Realization of precision medicine ideas requires an unprecedented rapid pace of translation of biomedical discoveries into clinical practice. However, while many non-canonical disease pathways and uncommon drug actions, which are of vital importance for understanding individual patient-specific disease pathways, are accumulated in the literature, most are not organized in databases. Currently, such knowledge is curated manually or semi-automatically in a very limited scope. Meanwhile, the volume of biomedical information in PubMed (currently 28 million publications) keeps growing by more than a million articles per year, which demands more efficient and effective biocuration approaches. To address this challenge, a novel biocuration method for automatic extraction of disease pathways from figures and text of biomedical articles will be developed.
Specific Aim 1 : To develop focused benchmark sets of articles to assess the performance of the biocuration pipeline.
Specific Aim 2 : To develop a method for extraction of components of disease pathways from articles? figures based on deep-learning techniques.
Specific Aim 3 : To develop a method for reconstruction of disease-specific pathways through enrichment and through graph neural network (GNN) approaches.

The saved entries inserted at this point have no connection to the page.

Context (H : hv_cpus).

Definition save_xstate (i : Z) : option (list (list Z)) :=
  '(mask, size) ← hv_xsize H i;
  if mask =? 0 then Some []
  else
    '(mask, size, data) ← hv_xstate H i (mask, size);
    Some [le_bytes 8 mask; le_bytes 8 size; data].

(** The body of the loop: the messages, and what the variable [ctxt] holds. *)
Definition save_vcpu (i : Z) (ctxt : list Z) : option (list (list Z) * list Z) :=
  ctxt ← (if i =? 0 then Some ctxt else hv_ctxt H i);
  ctxt ← canon_ctxt ctx ctxt;
  ext ← hv_ext H i;
  xs ← save_xstate i;
  Some (ctxt :: ext :: xs, ctxt).

(** [for ( i = 0; i <= info.max_vcpu_id; i++ )] over [n] CPUs from [i]. *)
Fixpoint save_vcpus (vcpumap : Z) (n : nat) (i : Z) (ctxt : list Z) : option (list (list Z)) :=
  match n with
  | O => Some []
  | S n =>
      if negb (truthy (vcpumap .& u64 (1 .<< i))) then save_vcpus vcpumap n (i + 1) ctxt
      else
        '(ms, ctxt) ← save_vcpu i ctxt;
        ms' ← save_vcpus vcpumap n (i + 1) ctxt;
        Some (ms ++ ms')
  end.

(** The offset of [arch.pfn_to_mfn_frame_list_list] in the shared info. *)
Definition o_frame_list_list : nat := if guest_width ctx =? 8 then 3096 else 2320.

(** "Reset the MFN to be a known-invalid value." *)
Definition reset_shinfo (live_shinfo : list Z) : list Z :=
  write_at live_shinfo o_frame_list_list (le_bytes (Z.to_nat (guest_width ctx)) 0).

(** The messages of a tail that is written to the end. *)
Definition save_tail_pv (max_vcpu_id vcpumap : Z) (live_shinfo : list Z) : option (list (list Z)) :=
  let n := Z.to_nat (p2m_size ctx) in
  let pfns := le_bytes 4 (count_unmapped n 0 0) :: pfntab_msgs n 0 [] in
  ctxt ← hv_ctxt H 0;
  ctxt ← canon_edx ctx ctxt;
  cpus ← save_vcpus vcpumap (Z.to_nat (max_vcpu_id + 1)) 0 ctxt;
  Some (pfns ++ cpus ++ [reset_shinfo live_shinfo]).

End SendPv.

(** ** The receiver, paravirtual guests *)

(** [struct tailbuf_pv]; a block of memory is its bytes. *)
Record tailbuf_pv := TailbufPv {
  pfncount : Z; pfntab : option (list Z);
  vcpucount : Z; vcpubuf : option (list Z);
  shared_info_page : list Z
}.

Definition tailbuf_pv0 : tailbuf_pv := TailbufPv 0 None 0 None (replicate (Z.to_nat PAGE_SIZE) 0).

(** [tailbuf_free_pv]. *)
Definition tailbuf_free_pv (buf : tailbuf_pv) : tailbuf_pv :=
  TailbufPv (pfncount buf) None (vcpucount buf) None (shared_info_page buf).

(** The outcome of a function that reads into blocks: 0 or -1, or a read past
    the end of a block. *)
Inductive tail_result (A : Type) := TRet (rc : Z) (a : A) | TOverrun.
Arguments TRet {A}.
Arguments TOverrun {A}.

Section RecvPv.
Context {S : Type} `{BS : ByteSource S}.
(** What the header and the control records told. *)
Context (gw : Z) (max_vcpu_id vcpumap : Z) (ext_vcpucontext vcpuextstate : bool) (vcpuextstate_size : Z).

(** The loop that counts the CPUs. *)
Fixpoint count_vcpus (n : nat) (i count : Z) : Z :=
  match n with
  | O => count
  | Datatypes.S n =>
      count_vcpus n (i + 1) (if negb (truthy (vcpumap .& u64 (1 .<< i))) then count else u32 (count + 1))
  end.

Definition vcpulen (count : Z) : Z :=
  l_size (layout_of gw) * count + (if ext_vcpucontext then u32 (128 * count) else 0)
  + (if vcpuextstate then u32 (vcpuextstate_size * count) else 0).

(** [RDEXACT] of [n] bytes into a block; [None]: past its end. *)
Definition rd_block (blk : list Z) (n : nat) (s : S) : option (bool * list Z * S) :=
  if decide (n <= length blk)%nat then
    match src_read s n with
    | (Some bs, s) => Some (true, write_at blk 0 bs, s)
    | (None, s) => Some (false, blk, s)
    end
  else None.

Specific Aim 4 : To conduct a comprehensive evaluation of the pipeline. The overarching goal of this project is to develop a computer-based automatic biocuration ecosystem for rapid transformation of free-text biomedical literature into a machine-processable format for medical applications. The overall impact of the proposed project will be to significantly improve health outcomes in individualized patient cases by efficiently bringing the latest biomedical discoveries into a precision medicine setting. It will especially benefit cancer patients for which up-to-date knowledge of newly discovered molecular mechanisms and drug actions is critical.
The overall impact of the proposed project will be to significantly improve health outcomes in individualized patient cases by efficiently bringing the latest biomedical discoveries into a precision medicine setting. In this project, a novel biocuration method for an automatic extraction of disease mechanisms from figures and text in scientific literature will be developed. These mechanisms will be stored in a database for further querying to assist in medical diagnosis and treatment.